[Saved entries]
+ + + +

(* ===== verification/Startup.v ===== *)
(** * Startup of a node

    raynet-shell's [main.rs], with the channel section of [config.rs], the clock
    of [utils.rs], and [relay::run] and [endpoint::run] up to the tasks they
    spawn (those are [Runtime] and [Channel]).  What the operating system and the
    parsers of the command line and of the file answer is the class [System];
    [io] is a computation that asks it, may leave with an [io::Error] and may
    panic.  Logging and the allocator are left out. *)

From stdpp Require Import strings.
From S2P Require Import Prelude Bytes Core Sequence Crypto Routing Relay Endpoint Config.
From S2P Require Import UdpChannel Runtime Channel.

(** ** Computations that ask the system *)

Definition io (W E A : Type) : Type := W → comp (result E A * W).

#[global] Instance io_ret W E : MRet (io W E) := λ A a w, Ret (Ok a, w).
#[global] Instance io_bind W E : MBind (io W E) := λ A B f m w,
  '(r, w) ← m w;
  match r with Ok a => f a w | Err e => Ret (Err e, w) end.

Definition lift {W E A} (m : comp A) : io W E A := λ w, a ← m; Ret (Ok a, w).

Definition ask {W E A} (f : W → A * W) : io W E A := λ w, let '(a, w) := f w in Ret (Ok a, w).

(** [f(..).await?] and [f(..)?] *)
Definition attempt {W E A} (f : W → result E A * W) : io W E A := λ w, Ret (f w).

(** [for x in l { b }] *)
Fixpoint io_for_each {W E A S} (l : list A) (b : A → S → io W E S) (s : S) : io W E S :=
  match l with
  | [] => mret s
  | x :: l => s ← b x s; io_for_each l b s
  end.

(** ** Configuration *)

Module HostPorts.
Record t := { host : string; ports : list Z }.
End HostPorts.

Inductive ChannelConfig : Type :=
  | Tx (id : ChannelId) (bind destination : HostPorts.t)
  | Rx (id : ChannelId) (bind : HostPorts.t)
  | RevTx (id : ChannelId) (bind : HostPorts.t)
  | RevRx (id : ChannelId) (bind destination : HostPorts.t).

Module FileConfig.
Record t := {
  endpoint : option bool;
  listen : option string;
  relay_key : option string;
  endpoint_key : option string;
  core : CoreFileConfig.t;
  route : option (list REC.t);
  channels : list ChannelConfig;
}.

Definition default : t :=
  Build_t None None None None CoreFileConfig.default_config None [].
End FileConfig.

Module CliConfig.
Record t := {
  endpoint : bool;
  listen : option string;
  relay_key : option string;
  endpoint_key : option string;
  config : option string;
}.
End CliConfig.

(** ** The system *)

(** [ToSocketAddrs], [SocketAddr], sockets, the file read and parsed ([None]:
    either failed), the clocks (nanoseconds; [system_time] since the epoch,
    [instant_now] since some start) and [rand]. *)
Class System (W E SocketAddr : Type) : Type := {
  IpAddr : Type;
  addr_ip : SocketAddr → IpAddr;
  addr_new : IpAddr → Z → SocketAddr;
  resolve_host (host : string) (port : Z) : W → result E (list SocketAddr) * W;
  no_address : E;
  resolve_addr (addr : string) : W → result E (list SocketAddr) * W;
  bind_udp (addr : SocketAddr) : W → result E unit * W;
  bind_tcp (addr : SocketAddr) : W → result E unit * W;
  read_config (path : string) : W → option FileConfig.t * W;
  system_time : W → Z * W;
  instant_now : W → Z * W;
  random_seed : W → list Z * W;
}.

(** [map.or(default)] of options. *)
Definition or {A} (a b : option A) : option A := match a with Some _ => a | None => b end.

(** ** utils.rs *)

Module CoreClock.
Record t := { boot_time_ms : Z; started_at : Z }.

(** [Duration::as_millis() as u64] *)
Definition as_millis (nanos : Z) : Z := wrap 64 (nanos / 1000000).

(** [now_millis], with its [expect]. *)
Definition now_millis (system_time : Z) : comp Z :=
  if system_time <? 0 then Panic else Ret (as_millis system_time).

Definition new `{System W E SocketAddr} : io W E t :=
  time ← ask system_time;
  boot_time_ms ← lift (now_millis time);
  started_at ← ask instant_now;
  mret (Build_t boot_time_ms started_at).

Definition elapsed_ms (self : t) (now : Z) : Z := as_millis ((now - started_at self) `max` 0).
End CoreClock.

Section startup.
Context `{Aegis128L, Blake3, HashIter, Blake3Keyed}.
Context `{Countable SocketAddr, !KeyOrder (Z * SocketAddr), Sys : !System W E SocketAddr}.

Abbreviation plugin := (Plugin SocketAddr).

(** [HostPorts::resolve] *)
Definition resolve (self : HostPorts.t) : io W E (list SocketAddr) :=
  _ ← lift (assert_that (negb (bool_decide (HostPorts.ports self = []))));
  addrs ← attempt (resolve_host (HostPorts.host self) 0);
  host ← attempt (λ w, match addrs with
                       | [] => (Err no_address, w)
                       | addr :: _ => (Ok (addr_ip addr), w)
                       end);
  mret (addr_new host <$> HostPorts.ports self).

(** ** The channels *)

(** The sockets of [bind_all], in order; its assertion is that of [bind_all]. *)
Definition bind_sockets (binds : list SocketAddr) : io W E unit :=
  _ ← lift (bind_all binds);
  io_for_each binds (λ addr _, attempt (bind_udp addr)) tt.

(** [ForwardUdp::sender] and its siblings. *)
Definition forward_sender (binds destinations : list SocketAddr) : io W E plugin :=
  sender ← lift (ForwardUdp.sender binds destinations);
  _ ← bind_sockets binds;
  mret (Forward sender).

Definition forward_receiver (binds : list SocketAddr) : io W E (list (Listener SocketAddr)) :=
  _ ← bind_sockets binds;
  mret ((λ _, Plain) <$> binds).

Definition reverse_sender (binds : list SocketAddr) (channel_key : list Z) : io W E plugin :=
  sender ← lift (ReverseSender.new binds channel_key);
  _ ← bind_sockets binds;
  mret (Reverse sender).

Definition reverse_receiver (binds destinations : list SocketAddr) (channel_key : list Z)
    : io W E (list (Listener SocketAddr)) :=
  receiver ← lift (ReverseReceiver.new destinations channel_key);
  _ ← bind_sockets binds;
  mret ((λ _, Challenging receiver) <$> binds).

Definition Senders : Type := list (ChannelId * plugin).
Definition Receivers : Type := list (ChannelId * list (Listener SocketAddr)).

(** One configured channel. *)
Definition build_channel (channel_key : list Z) (config : ChannelConfig)
    (built : Senders * Receivers) : io W E (Senders * Receivers) :=
  let '(senders, receivers) := built in
  match config with
  | Tx id bind destination =>
      binds ← resolve bind;
      destinations ← resolve destination;
      sender ← forward_sender binds destinations;
      mret (senders ++ [(id, sender)], receivers)
  | Rx id bind =>
      binds ← resolve bind;
      listeners ← forward_receiver binds;
      mret (senders, receivers ++ [(id, listeners)])
  | RevTx id bind =>
      binds ← resolve bind;
      sender ← reverse_sender binds channel_key;
      mret (senders ++ [(id, sender)], receivers)
  | RevRx id bind destination =>
      binds ← resolve bind;
      destinations ← resolve destination;
      listeners ← reverse_receiver binds destinations channel_key;
      mret (senders, receivers ++ [(id, listeners)])
  end.

Definition build_channels (configs : list ChannelConfig) (channel_key : list Z)
    : io W E (Senders * Receivers) :=
  io_for_each configs (build_channel channel_key) ([], []).

(** [Channels]: the table of senders with the plugins of its workers, and the
    state of the inbound tasks. *)
Record Channels := {
  senders : gmap ChannelId plugin;
  outbound : Outbound.t SocketAddr;
  inbound : Inbound.t SocketAddr;
}.

Definition channels (senders : Senders) (receivers : Receivers) : comp Channels :=
  by_id ← ChannelSenders.new senders;
  Ret (Build_Channels by_id (Outbound.new by_id) (Inbound.new receivers)).

(** ** The nodes *)

Inductive Node : Type :=
  | RelayNode (channels : Channels) (clock : CoreClock.t) (core : RelayCore.t)
  | EndpointNode (channels : Channels) (clock : CoreClock.t) (runtime : EndpointRuntime.t)
      (listen_addr : SocketAddr).

Definition relay_run (channels : Channels) (envelope_key : list Z) (tuning : RelayCoreTuning.t)
    : io W E Node :=
  clock ← CoreClock.new;
  seed ← ask random_seed;
  mret (RelayNode channels clock (RelayCore.new (relay_config envelope_key seed
    (CoreClock.boot_time_ms clock) (ChannelSenders.channel_ids (senders channels)) tuning))).

Definition endpoint_run (channels : Channels) (envelope_key message_key : list Z)
    (route : option RouteGraph.t) (tuning : EndpointCoreTuning.t) (listen_addr : SocketAddr)
    : io W E Node :=
  clock ← CoreClock.new;
  seed ← ask random_seed;
  config ← lift (endpoint_config envelope_key message_key seed (CoreClock.boot_time_ms clock)
    (ChannelSenders.channel_ids (senders channels)) route tuning);
  core ← lift (EndpointCore.new config);
  mret (EndpointNode channels clock
    (EndpointRuntime.new core ((λ _, ()) <$> senders channels)) listen_addr).

(** ** main *)

Definition load_config (path : option string) : io W E FileConfig.t :=
  match path with
  | Some path => file ← ask (read_config path); lift (unwrap file)
  | None => mret FileConfig.default
  end.

(** A key of 16 bytes derived from a passphrase. *)
Definition short_key (context psk : string) : comp (list Z) :=
  slice (derive_key (literal context) (literal psk)) 0 16.

Definition listen_address (cli : CliConfig.t) (file : FileConfig.t) : io W E SocketAddr :=
  let addr := default "[::0]:8443"%string (or (CliConfig.listen cli) (FileConfig.listen file)) in
  addrs ← ask (resolve_addr addr);
  addrs ← lift (unwrap_ok addrs);
  lift (unwrap (head addrs)).

(** The endpoint's part of [main]. *)
Definition start_endpoint (cli : CliConfig.t) (file : FileConfig.t) (channels : Channels)
    (envelope_key : list Z) : io W E Node :=
  route ← lift (build_optional (FileConfig.route file));
  listen_addr ← listen_address cli file;
  endpoint_psk ← lift (unwrap (or (CliConfig.endpoint_key cli) (FileConfig.endpoint_key file)));
  message_key ← lift (short_key "RayNet endpoint PSK v1" endpoint_psk);
  _ ← attempt (bind_tcp listen_addr);
  endpoint_run channels envelope_key message_key route
    (CoreFileConfig.endpoint_tuning (FileConfig.core file)) listen_addr.

Definition is_endpoint (cli : CliConfig.t) (file : FileConfig.t) : bool :=
  CliConfig.endpoint cli || default false (FileConfig.endpoint file).

Definition main (cli : CliConfig.t) : io W E Node :=
  file ← load_config (CliConfig.config cli);
  relay_psk ← lift (unwrap (or (CliConfig.relay_key cli) (FileConfig.relay_key file)));
  let channel_key := derive_key (literal "RayNet channel PSK v1") (literal relay_psk) in
  envelope_key ← lift (short_key "RayNet envelope PSK v1" relay_psk);
  '(senders, receivers) ← build_channels (FileConfig.channels file) channel_key;
  channels ← lift (channels senders receivers);
  if is_endpoint cli file then start_endpoint cli file channels envelope_key
  else relay_run channels envelope_key (CoreFileConfig.relay_tuning (FileConfig.core file)).

End startup.
Arguments Senders SocketAddr {_ _}.
Arguments Receivers SocketAddr {_ _}.
Arguments Channels SocketAddr {_ _}.
Arguments Node {_} SocketAddr {_ _}.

+ + + +

__PROMPT__. The count of lines in the records above holding the word "RelayNode" should be reported as a number, with nothing added.

__WRITTEN ANSWER__. 2